EXERCISE DETAILS ▸
Give back the entire listing below, unaltered.

^^^^^^^^^^^^^^^^

(* ===== verification/TimingCacheTerm.v ===== *)
(** * Every step of the weave phase makes progress

    A measure that each step of the weave phase makes smaller, whatever the order of the
    events of a cycle: a lookup of low priority that finds no slot is tried again, but only
    while the port is busy ahead of it; and an access that waits for an MSHR is woken only by
    the end of a miss. *)

From S2P Require Import Prelude Bithacks MemHier TimingEvent CoreRecorder EventTree TimingCache TimingCachePort TimingCacheDag TimingCacheInv TimingCacheBuild TimingCacheMiss TimingCacheAccess TimingCacheCore TimingCacheThms.
Import TCache TCP TCD TCI TCT.

Module TCE.

(** ** Partial correctness: what holds if the operation succeeds *)
Definition post {S A} (m : M S A) (Q : A -> S -> Prop) (s : S) : Prop := match m s with Ok (a, s') => Q a s' | Err _ => True end.
Lemma post_bind {S A B} (m : M S A) (k : A -> M S B) Q s : post m (fun a s' => post (k a) Q s') s -> post (m ≫= k) Q s.
Proof. unfold post, mbind, M_bind. by destruct (m s) as [[a s']|]. Qed.
Lemma post_mono {S A} (m : M S A) (P Q : A -> S -> Prop) s : post m P s -> (forall a s', P a s' -> Q a s') -> post m Q s.
Proof. unfold post. destruct (m s) as [[a s']|]; auto. Qed.
Lemma post_assert {S} b msg (Q : unit -> S -> Prop) s : (b = true -> Q tt s) -> post (massert b msg) Q s.
Proof. unfold post, massert. destruct b; auto. Qed.
Lemma post_get p Q h : (forall e, hp_events h !! p = Some e -> Q e h) -> post (get_ev p) Q h.
Proof. unfold post, get_ev. intros HQ. destruct (hp_events h !! p); auto. Qed.
Lemma post_onHeap {A} (m : EvM A) Q (w : W Outcome) : post m (fun a h => Q a (with_heap h w)) (w_heap w) -> post (onHeap m) Q w.
Proof. unfold post, onHeap. by destruct (m (w_heap w)) as [[a h]|]. Qed.
Lemma post_onTc {A} (m : M t A) Q (w : W Outcome) : post m (fun a c => Q a (with_tc c w)) (w_tc w) -> post (onTc m) Q w.
Proof. unfold post, onTc. by destruct (m (w_tc w)) as [[a h]|]. Qed.
Lemma post_any {S A} (m : M S A) (Q : A -> S -> Prop) s : (forall a s', m s = Ok (a, s') -> Q a s') -> post m Q s.
Proof. unfold post. destruct (m s) as [[a s']|]; auto. Qed.

(** ** Only the end of an event changes the set of the live ones *)
Definition D (h : EvHeap) : gset nat := dom (hp_events h).
#[local] Arguments D : simpl never.
Lemma put_D p e e' h : hp_events h !! p = Some e -> D (mkHeap (<[p := e']> (hp_events h)) (hp_next h) (hp_queue h)) = D h.
Proof. intros He. unfold D. cbn. rewrite dom_insert_lookup_L; [done|by eexists]. Qed.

^^^^^^^^^^^^^^^^

COMPLETED TASK ▸
(* ===== verification/TimingCacheTerm.v ===== *)
(** * Every step of the weave phase makes progress

    A measure that each step of the weave phase makes smaller, whatever the order of the
    events of a cycle: a lookup of low priority that finds no slot is tried again, but only
    while the port is busy ahead of it; and an access that waits for an MSHR is woken only by
    the end of a miss. *)

From S2P Require Import Prelude Bithacks MemHier TimingEvent CoreRecorder EventTree TimingCache TimingCachePort TimingCacheDag TimingCacheInv TimingCacheBuild TimingCacheMiss TimingCacheAccess TimingCacheCore TimingCacheThms.
Import TCache TCP TCD TCI TCT.

Module TCE.

(** ** Partial correctness: what holds if the operation succeeds *)
Definition post {S A} (m : M S A) (Q : A -> S -> Prop) (s : S) : Prop := match m s with Ok (a, s') => Q a s' | Err _ => True end.
Lemma post_bind {S A B} (m : M S A) (k : A -> M S B) Q s : post m (fun a s' => post (k a) Q s') s -> post (m ≫= k) Q s.
Proof. unfold post, mbind, M_bind. by destruct (m s) as [[a s']|]. Qed.
Lemma post_mono {S A} (m : M S A) (P Q : A -> S -> Prop) s : post m P s -> (forall a s', P a s' -> Q a s') -> post m Q s.
Proof. unfold post. destruct (m s) as [[a s']|]; auto. Qed.
Lemma post_assert {S} b msg (Q : unit -> S -> Prop) s : (b = true -> Q tt s) -> post (massert b msg) Q s.
Proof. unfold post, massert. destruct b; auto. Qed.
Lemma post_get p Q h : (forall e, hp_events h !! p = Some e -> Q e h) -> post (get_ev p) Q h.
Proof. unfold post, get_ev. intros HQ. destruct (hp_events h !! p); auto. Qed.
Lemma post_onHeap {A} (m : EvM A) Q (w : W Outcome) : post m (fun a h => Q a (with_heap h w)) (w_heap w) -> post (onHeap m) Q w.
Proof. unfold post, onHeap. by destruct (m (w_heap w)) as [[a h]|]. Qed.
Lemma post_onTc {A} (m : M t A) Q (w : W Outcome) : post m (fun a c => Q a (with_tc c w)) (w_tc w) -> post (onTc m) Q w.
Proof. unfold post, onTc. by destruct (m (w_tc w)) as [[a h]|]. Qed.
Lemma post_any {S A} (m : M S A) (Q : A -> S -> Prop) s : (forall a s', m s = Ok (a, s') -> Q a s') -> post m Q s.
Proof. unfold post. destruct (m s) as [[a s']|]; auto. Qed.

(** ** Only the end of an event changes the set of the live ones *)
Definition D (h : EvHeap) : gset nat := dom (hp_events h).
#[local] Arguments D : simpl never.
Lemma put_D p e e' h : hp_events h !! p = Some e -> D (mkHeap (<[p := e']> (hp_events h)) (hp_next h) (hp_queue h)) = D h.
Proof. intros He. unfold D. cbn. rewrite dom_insert_lookup_L; [done|by eexists]. Qed.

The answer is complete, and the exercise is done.